Je recommande, on voit pourquoi c’est un classique du genre.

J’ai depuis vu le remake de 2018, qui présente des défauts (la longueur, des arcs narratifs sans intérêt) mais vaut le coup d’être regardé pour la comparaison.

Point Break, de Kathryn Bigelow

Film étatsunien de 1991. Keanu Reeves dans un de ses premiers rôles interprète Johny Utah, un agent du FBI sur sa première affectation à Los Angeles. Sur la piste d’un gang de braqueurs que son partenaire (plus vieux et plus grognon) pense être composé de surfeurs, Utah va infiltrer le milieu du surf. La philosophie des surfeurs qui vivent dans le moment présent et pour leur dose d’adrénaline va le fasciner, mais il ne va cependant pas perdre de vue son objectif premier, démanteler le gang de braqueurs.
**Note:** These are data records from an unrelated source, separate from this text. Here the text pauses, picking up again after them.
Lemma run0_zero_entries (local_data : list vec) (K RUNS n : nat)
  (centers : centroid_sets) (D : list (list float)) (cs : list nat) :
  Forall (Forall finite) local_data ->
  (0 < RUNS)%nat ->
  init_inv (length local_data) RUNS centers D ->
  length cs = S n ->
  (forall c, In c cs -> (c < length local_data)%nat) ->
  (forall j, (j <= n)%nat ->
     nth j (nth 0 centers []) [] = nth (nth j cs O) local_data []) ->
  (forall j, (j < n)%nat -> entry D 0 (nth j cs O) = Fin 0) ->
  forall j, (j <= n)%nat ->
    entry (next_D local_data RUNS centers D n) 0 (nth j cs O) = Fin 0.
Proof.
  intros Hdata HR (Hlc & Hfin & HlD & _ & Hpos) Hlen Hbound Hcent Hzero j Hj.
  assert (Hx : (nth j cs O < length local_data)%nat).
  { apply Hbound, nth_In. lia. }
  rewrite next_D_entry by assumption.
  rewrite (Hcent n) by lia.
  destruct (Nat.eq_dec j n) as [->|Hne].
  - rewrite sq_dist_self.
    + apply np_min2_zero_r, Hpos; assumption.
    + apply Forall_nth_default; [exact Hdata | constructor].
  - rewrite Hzero by lia.
    destruct (sq_dist_finite (nth (nth j cs O) local_data [])
                             (nth (nth n cs O) local_data [])) as (q & Hq & ->).
    + apply Forall_nth_default; [exact Hdata | constructor].
    + apply Forall_nth_default; [exact Hdata | constructor].
    + now apply np_min2_zero_l.
Qed.

Lemma run0_step {G : Type} `{RandomSource G} (local_data : list vec)
  (K RUNS n : nat) (centers : centroid_sets) (D : list (list float)) (g : G) :
  RandomSourceLaws G ->
  Forall (Forall finite) local_data ->
  (0 < RUNS)%nat ->
  (S n < K)%nat ->
  init_inv (length local_data) RUNS centers D ->
  run0_inv local_data K n centers D ->
  match init_round local_data RUNS (centers, D, g) n with
  | Ok (centers', D', _) =>
      init_inv (length local_data) RUNS centers' D' /\
      run0_inv local_data K (S n) centers' D'
  | Raise e => e = AssertionError
  end.
Proof.
  intros Hlaws Hdata HR HK Hinv (HlK & cs & Hlen & Hnd & Hbound & Hcent & Hzero).
  assert (Hlc : length centers = RUNS) by apply Hinv.
  pose proof (init_round_run0 local_data RUNS n centers D g Hlaws HR Hlc) as Hrun.
  destruct (init_round local_data RUNS (centers, D, g) n) as [[[c' D'] g']|e] eqn:Er;
    [|exact Hrun].
  destruct Hrun as (HD' & ind & Hind & Hnz & Hc').
  destruct (init_round_spec _ _ _ _ _ _ _ _ _ Hdata Hinv Er) as (_ & Hinv' & _).
  split; [exact Hinv'|].
  pose proof (run0_zero_entries local_data K RUNS n centers D cs
                Hdata HR Hinv Hlen Hbound Hcent Hzero) as Hz.
  rewrite <- HD' in Hz.
  split.
  - rewrite Hc'. now rewrite set_nth_length.
  - exists (cs ++ [ind]). repeat split.
    + rewrite length_app. simpl. lia.
    + apply NoDup_snoc; [exact Hnd|]. intros Hin.
      destruct (In_nth cs ind O Hin) as (j & Hj & Hjn).
      apply Hnz. rewrite <- Hjn. apply Hz. lia.
    + intros c Hin. apply in_app_or in Hin. destruct Hin as [Hin|[<-|[]]]; auto.
    + intros j Hj. rewrite Hc'. destruct (Nat.eq_dec j (S n)) as [->|Hne].
      * rewrite set_nth_same by lia.
        rewrite app_nth2 by lia. rewrite Hlen, Nat.sub_diag. reflexivity.
      * rewrite set_nth_other by lia. rewrite app_nth1 by lia. apply Hcent. lia.
    + intros j Hj. rewrite app_nth1 by lia. apply Hz. lia.
Qed.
J’ai beaucoup aimé, ce n’est pas une référence pour rien, mais par certains côtés c’est assez daté. C’est pas toujours bien joué, les rôles féminins sont assez nuls (et beaucoup là pour l’eye candy, même si le rôle de Tyler est un peu plus intéressant), mais par ailleurs Bigelow met très bien en scène la fascination que Bodhi (magnifiquement joué par Patrick Swayze) exerce sur son entourage et notamment sur Johnny, et donne vraiment envie d’aller tout plaquer pour faire du surf. Même si le film est pas mal 50 shades of toxic masculinity, il y a aussi un réel attrait dans la vie de rebelle solitaire mise en scène dans le personnage de Bodhi et plus généralement dans le côté impulsif et décisionnaire des personnages masculins mis en scène.

Recommandé, avec un peu de recul sur l’intrigue.

L’Été de Kikujiro, de Takeshi Kitano

Film japonais de 1999. Masao, un enfant de 10 qui habite chez sa grand-mère, se retrouve seul pour passer l’été quand tous ses amis partent en vacances. Une amie de sa grand-mère propose que son compagnon l’emmène chez sa mère pour une semaine. Le compagnon en question s’avère plus intéressé par dépenser l’argent du voyage aux courses de vélo, puis embarque avec regret le gamin vers la ville de sa mère. Ils vont faire un certain nombre de rencontres randoms tout au long du voyage. L’anti-héros qui accompagne Masao se révèle totalement désastreux comme personne, sa première idée pour communiquer avec les gens consiste généralement à les insulter. Malgré ça il arrive souvent à ses fins, et décide au bout d’un moment qu’il a la mission de divertir Masao, recrutant pour se faire un écrivain qui voyage en van et deux bikers qui exécutent sans broncher tous ses ordres.

Globalement j’ai beaucoup aimé le film. Il dégage une ambiance fort estivale, un côté « journées qui s’étendent à l’infini » et chaleur qui pousse à ne pas faire grand chose. Recommandé pour un visionnage estival.